He is made to seem an interloper. His interception is made to seem a transgression worthy of punishment, and one is handed out. He is set to work— hard work. He finds himself “knee-deep in dirt / with a shovel in his hand” (24-25). The gift-giving strangers have been banished from the poem. Further punishment?—quite possibly. For in the following tercet—and as if he is not now to be receiving visitors—the mother is overtly shown sending away those who “appear on the scene” (28) without their being there at her bequest. Of course, the “visitors are his “sisters” (28), not “strangers,” but the alliterative resemblance between the two sorts of visitors is marked, and so too the poem’s portrayal of them—especially in comparison to how the poem portrays the mother. The strangers were kind, the sisters, fun: “they skip out of our sight / in their matching middy blouses” (32-33). We note the alliterative play here too, and it reminds us of how the pears were prepared. The mother, however, is a no-nonsense commander: though her “glasses [may] glint” (24), there is no play in the manner in which she is described. “Mother has wrapped a kerchief round her head” (26), and this commander “waves them [i.e., his sisters] back into the house” (30). She waves them away so that they can “fetch [. . .] pails of water” (31); but since we learn of the real cause for their dismissal only at the beginning of the next verse unit, the poem’s eleventh tercet—that is, given the severe indentation of each of this poem’s tercet’s terminating lines, a ways off—we are left to conclude that their unexpected entrance amounted to a considerable offense.
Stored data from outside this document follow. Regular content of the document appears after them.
(* ===== verification/Sysno.v ===== *)
(** The syscall identity of linuxity: one canonical name per operation and
    the two per-ABI number tables that map onto it
    ([include/linuxity/abi/sysno.hpp]).

    The enumerators keep the order of the C++ enum, so [index] is the value
    that [static_cast<std::size_t>] gives; [decode] is total, as the C++
    function is: a number that neither kernel table assigns is [unknown]. *)

From S2P Require Import Prelude.

Module Sysno.

(** [enum class Arch]. *)
Inductive Arch := x86_64 | aarch64.

(** [enum class Sysno]. *)
Inductive t : Set :=
  | unknown | read | write | open | openat | close | mmap | munmap | mprotect
  | brk | getpid | gettid | clone | fork | vfork | execve | execveat | wait4
  | kill | tgkill | tkill | exit | exit_group | uname | arch_prctl
  | set_tid_address | ioctl | writev | readv | rt_sigaction | rt_sigprocmask
  | getuid | geteuid | getgid | getegid | getresuid | getresgid | stat | lstat
  | fstat | newfstatat | statx | lseek | pread64 | pwrite64 | getdents64
  | readlink | readlinkat | getcwd | chdir | fchdir | access | faccessat
  | faccessat2 | dup | dup2 | dup3 | fcntl | openat2 | statfs | fstatfs
  | chroot | getxattr | lgetxattr | fgetxattr | setxattr | lsetxattr
  | fsetxattr | listxattr | llistxattr | flistxattr | removexattr
  | lremovexattr | fremovexattr | inotify_add_watch | fanotify_mark
  | name_to_handle_at | open_by_handle_at | fsopen | fsconfig | fsmount
  | move_mount | open_tree | mount_setattr | statmount | listmount
  | pivot_root | swapon | swapoff | acct | quotactl | ustat | mount | umount2
  | getpgrp | getppid | sysinfo | sched_getaffinity | clock_gettime
  | gettimeofday | time | clock_getres | times | getrlimit | setrlimit
  | prlimit64 | getrusage | getrandom | futex | set_robust_list | rseq
  | membarrier | sched_yield | madvise | mremap | nanosleep | clock_nanosleep
  | pipe2 | ppoll | pselect6 | epoll_create1 | epoll_ctl | epoll_pwait
  | eventfd2 | fsync | fdatasync | sync | flock | umask | getgroups | clone3
  | rt_sigreturn | rt_sigpending | rt_sigsuspend | sigaltstack | setpgid
  | getpgid | setsid | getsid | getpriority | setpriority | mkdir | mkdirat
  | rmdir | unlink | unlinkat | chmod | fchmod | fchmodat | chown | lchown
  | fchown | fchownat | truncate | ftruncate | utimensat | futimesat | utimes
  | utime | mknod | mknodat | rename | renameat | renameat2 | link | linkat
  | symlink | symlinkat | setuid | setgid | setreuid | setregid | setresuid
  | setresgid | setfsuid | setfsgid | setgroups | landlock_create_ruleset
  | landlock_add_rule | landlock_restrict_self | socket | socketpair | listen
  | accept | accept4 | getpeername | sendto | recvfrom | sendmsg | recvmsg
  | setsockopt | getsockopt | shutdown | bind | connect | prctl | getsockname
  | capget | copy_file_range | fadvise64 | getitimer | setitimer
  | timer_create | timer_settime | timer_gettime | timer_getoverrun
  | timer_delete | clock_settime | settimeofday | close_range | fchmodat2
  | seccomp | mlock | munlock | mlockall | munlockall | mlock2 | mincore
  | msync | sched_setaffinity | sched_getparam | sched_setparam
  | sched_getscheduler | sched_setscheduler | sched_get_priority_max
  | sched_get_priority_min | getcpu | _sysctl | add_key | adjtimex
  | afs_syscall | alarm | bpf | cachestat | capset | clock_adjtime | creat
  | create_module | delete_module | epoll_create | epoll_ctl_old
  | epoll_pwait2 | epoll_wait | epoll_wait_old | eventfd | fallocate
  | fanotify_init | file_getattr | file_setattr | finit_module | fspick
  | futex_requeue | futex_wait | futex_waitv | futex_wake | get_kernel_syms
  | get_mempolicy | get_robust_list | get_thread_area | getdents | getpmsg
  | getxattrat | init_module | inotify_init | inotify_init1 | inotify_rm_watch
  | io_cancel | io_destroy | io_getevents | io_pgetevents | io_setup
  | io_submit | io_uring_enter | io_uring_register | io_uring_setup | ioperm
  | iopl | ioprio_get | ioprio_set | kcmp | kexec_file_load | kexec_load
  | keyctl | listns | listxattrat | lookup_dcookie | lsm_get_self_attr
  | lsm_list_modules | lsm_set_self_attr | map_shadow_stack | mbind
  | memfd_create | memfd_secret | migrate_pages | modify_ldt | move_pages
  | mq_getsetattr | mq_notify | mq_open | mq_timedreceive | mq_timedsend
  | mq_unlink | mseal | msgctl | msgget | msgrcv | msgsnd | nfsservctl
  | open_tree_attr | pause | perf_event_open | personality | pidfd_getfd
  | pidfd_open | pidfd_send_signal | pipe | pkey_alloc | pkey_free
  | pkey_mprotect | poll | preadv | preadv2 | process_madvise
  | process_mrelease | process_vm_readv | process_vm_writev | ptrace | putpmsg
  | pwritev | pwritev2 | query_module | quotactl_fd | readahead | reboot
  | recvmmsg | remap_file_pages | removexattrat | request_key
  | restart_syscall | rseq_slice_yield | rt_sigqueueinfo | rt_sigtimedwait
  | rt_tgsigqueueinfo | sched_getattr | sched_rr_get_interval | sched_setattr
  | security | select | semctl | semget | semop | semtimedop | sendfile
  | sendmmsg | set_mempolicy | set_mempolicy_home_node | set_thread_area
  | setdomainname | sethostname | setns | setxattrat | shmat | shmctl | shmdt
  | shmget | signalfd | signalfd4 | splice | sync_file_range | syncfs | sysfs
  | syslog | tee | timerfd_create | timerfd_gettime | timerfd_settime
  | tuxcall | unshare | uselib | userfaultfd | vhangup | vmsplice | vserver
  | waitid.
The poem ends with alliteration, but not with alliterative play. There is nothing fun about the lines, “‘Make room / for the roots!’ my mother cries, / ‘Dig the hole deeper’” (37-39), when we know Kunitz is already “knee-deep in dirt.” She is directing him to plant a tree on her property—a pear tree. No further need for strangers’ pears: henceforth he will be eating his mother’s pears. He is participating in his being further constrained within the “orbit created by his mother’s gravitational power” (Orr 9): he is here, digging his own grave. And it is significant that the poem terminates with him associated more with roots than with pears—pears, after all, are expected to fall from pear trees—for since this tree is associated with the mother, the poem ends with him being linked to the tree’s sustenance, not its extensions. The poem finishes with him being likened to her, with him mirroring her. The terminating tercet, which begins with “It is taller than I” (37), is followed by these two commands of his mother’s, where as well the same consonants are used to begin and end each of them.
Kunitz finds himself rooted in the earth at the end of “My Mother’s Pears,” and his freedom to move as he pleases is also lost to him by the end of another mother- son poem, “The Testing Tree.” In this poem he is actually shown enjoying two things in particular—his mobility (freedom) and his precious “perfect stones” (7). His enjoyment of the former is the subject of the poem’s first section. As in “My Mother’s Pears,” alliteration is used to convey the pleasure and play of action:
then sprinted lickety- split on my magicKeds from a crouching start,
scarcely touching the ground with my flying skin
as I poured it on (10-15)
The capital “k” “Keds” stand out in these lines—an object enables, helps generate his speedy flight. He slows to a “walk” (55), but not owing to the difficulties a different object—a “bend,” which would end his fun by “loop[ing] [him] [. . .] home” (25)—presents him with, but because he is preparing to participate in a great game which requires he stay calm and in control. So he “walked, deliberate / on to the clearing / with the stones in [his] [. . .] pocket” (55-57). And there we are told:
In the haze of afternoon,
While the air flowed saffron,
I played me game for keeps—
for love, for poetry,
and for eternal life—
after the trials of summer. (73-78)
Pairs pale in comparison; it is indeed difficult to imagine a greater bounty. And so it is no surprise that to assist him in winning it, he asks for help—that he asks his father to “bless [his] [. . .] good right arm” (72). We don’t know if his father obliged, but we do know that, just like after he received kindness from strangers in “My Mother’s Pears,” once again his mother intrudes.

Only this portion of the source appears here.